> For the complete documentation index, see [llms.txt](https://deeplearning4j.konduit.ai/llms.txt). Markdown versions of documentation pages are available by appending `.md` to page URLs; this page is available as [Markdown](https://deeplearning4j.konduit.ai/en-1.0.0-rewrite/deeplearning4j/multilayernetwork/iterators.md).

# Data Iterators

A `DataSetIterator` is the primary interface for feeding training and evaluation data into `MultiLayerNetwork` and `ComputationGraph`. It produces `DataSet` objects (features + labels pairs) one minibatch at a time. Eclipse Deeplearning4j ships built-in iterators for common benchmark datasets, iterators that wrap DataVec `RecordReader` instances for custom data, and utility iterators for async prefetching and train/test splitting.

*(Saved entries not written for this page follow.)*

(* ===== verification/Transport.v ===== *)
(** * What the connections share: the transport and the parser's ports

    The server's and the client's connection both read from a scripted
    transport into a receive buffer and drive the parser over it.  An element
    of the script is what one read delivers; what exceeds the window stays
    for the next.  [Suspended] is a connection waiting for more of the script,
    [Thrown] a C++ exception leaving the coroutine, [Undefined] a failed
    assertion or a null buffer, [Starved] a fuel that was too small.

    Also here: the small accessors of [parser_t]
    (src/include/cornet/http/common/parser.h) that the connections use, and
    what a read does to the receive buffer. *)

From stdpp Require Import prelude list list_numbers strings.
From Stdlib Require Import ZArith Lia.
From S2P Require Import Prelude Protocol Buffer Headers Parser.
Open Scope Z_scope.

(** ** The transport's side *)

Inductive recv_t := Received (d : bytes) | RecvFailed (e : error_t) | TimedOut.

Inductive outcome (A : Type) := Ret (a : A) | Suspended | Thrown | Undefined | Starved.
Arguments Ret {A}. Arguments Suspended {A}. Arguments Thrown {A}. Arguments Undefined {A}. Arguments Starved {A}.

Definition bind_out {A B} (x : outcome A) (f : A -> outcome B) : outcome B :=
  match x with Ret a => f a | Suspended => Suspended | Thrown => Thrown | Undefined => Undefined | Starved => Starved end.
Notation "'let+' p ':=' x 'in' e" := (bind_out x (fun p => e)) (at level 200, p pattern, e at level 200).

Definition of_option {A} (x : option A) : outcome A := match x with Some a => Ret a | None => Undefined end.

Definition EAGAIN : Z := 11.
Definition ECONNRESET : Z := 104.
Definition ETIMEDOUT : Z := 110.

(** ** The parser's ports *)

Section Ports.
Context {L : Type}.

Definition has_pending_input (p : parser_t L) : bool :=
  match feed_ (feedst_ p) with Some (pos, end_) => pos <? end_ | None => false end.
Definition put_sink (k : option Body.body_buffer_t) (p : parser_t L) : parser_t L :=
  Parser.set_body p (mk_bodyt k (body_run_ (body_ p)) (body_received_ (body_ p))).
Definition set_response_to (m : method_t) (p : parser_t L) : parser_t L :=
  mk_parser (state_ p) (type_ p) (limits_ p) m (store_ p) (pend_ p) (target_ p) (facts_ p) (signals_ p) (body_ p) (feedst_ p) (error_ p).
Definition pending_run (p : parser_t L) : bytes :=
  match store_ p, body_run_ (body_ p) with Some st, Some (off, n) => Head.view (head_ st) off n | _, _ => [] end.
Definition clear_pending_run (p : parser_t L) : parser_t L :=
  Parser.set_body p (mk_bodyt (body_sink_ (body_ p)) None (body_received_ (body_ p))).
End Ports.

(** ** The receive buffer during a read *)

(** Bytes and deliveries still to come. *)
Fixpoint supply (i : list recv_t) : nat :=
  match i with
  | [] => 0
  | Received d :: i => S (length d) + supply i
  | _ :: i => S (supply i)
  end.

(** The receive buffer grew to [h'] and kept everything below its cursor. *)
Record filled (h h' : Head.head_buffer_t) (n : Z) : Prop := {
  fi_ok : Head.ok h';
  fi_w : Head.w_ h' = Head.w_ h + n;
  fi_cap : Head.capacity h' = Head.capacity h;
  fi_below : forall o m, 0 <= o -> 0 <= m -> o + m <= Head.w_ h -> Head.view h' o m = Head.view h o m
}.

Lemma head_filled d h : Head.ok h -> Head.w_ h + size d <= Head.capacity h -> exists h', Head.fill d h = Some h' /\ filled h h' (size d).
Proof.
  intros (H1 & H2 & H3) Hfit. pose proof (size_nonneg d). unfold Head.fill, Head.capacity in *.
  destruct (write_at_some (Head.block h) (Head.w_ h) d) as (b & E & Hb); [lia|done|]. rewrite E. eexists. split; [done|].
  assert (u32 (Head.w_ h + size d) = Head.w_ h + size d) as Eu by (apply u32_small; lia).
  constructor; unfold Head.ok, Head.capacity, Head.block in *; simpl; rewrite ?Eu, ?Hb; try done; [lia|].
  intros o m Ho Hm Hom. unfold Head.view. simpl. by eapply write_at_below.
Qed.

## The DataSetIterator Interface

`DataSetIterator` extends `java.util.Iterator<DataSet>` with additional methods:

```java
public interface DataSetIterator extends Iterator<DataSet>, Iterable<DataSet> {

    // Returns the next minibatch (use batch() to retrieve the configured batch size)
    DataSet next();

    // Returns the next minibatch with a specific size
    DataSet next(int num);

    // Number of input features per example
    int inputColumns();

    // Number of output labels per example
    int totalOutcomes();

    // Whether reset() is supported
    boolean resetSupported();

    // Whether async prefetching is safe to use with this iterator
    boolean asyncSupported();

    // Reset to the beginning of the dataset
    void reset();

    // Configured minibatch size
    int batch();

    // Optional preprocessor applied to each DataSet before it is returned
    void setPreProcessor(DataSetPreProcessor preProcessor);
    DataSetPreProcessor getPreProcessor();

    // List of label names (may return null)
    List<String> getLabels();

    boolean hasNext();
}
```

The simplest training loop:

```java
DataSetIterator trainIter = /* any iterator */;
MultiLayerNetwork model = new MultiLayerNetwork(conf);
model.init();

for (int epoch = 0; epoch < numEpochs; epoch++) {
    model.fit(trainIter);      // internally calls next() in a loop then resets
    trainIter.reset();         // explicit reset if needed between epochs
}
```

***

## Built-in Dataset Iterators

### MnistDataSetIterator

60,000 training / 10,000 test grayscale digit images, 28x28 pixels, 10 classes. Data is automatically downloaded and cached on first use.

```java
import org.deeplearning4j.datasets.iterator.impl.MnistDataSetIterator;

int batchSize = 64;
boolean train = true;
int rngSeed   = 12345;

DataSetIterator mnistTrain = new MnistDataSetIterator(batchSize, train, rngSeed);
DataSetIterator mnistTest  = new MnistDataSetIterator(batchSize, false, rngSeed);
```

Output shape per batch: features `[batch, 784]`, labels `[batch, 10]` (one-hot).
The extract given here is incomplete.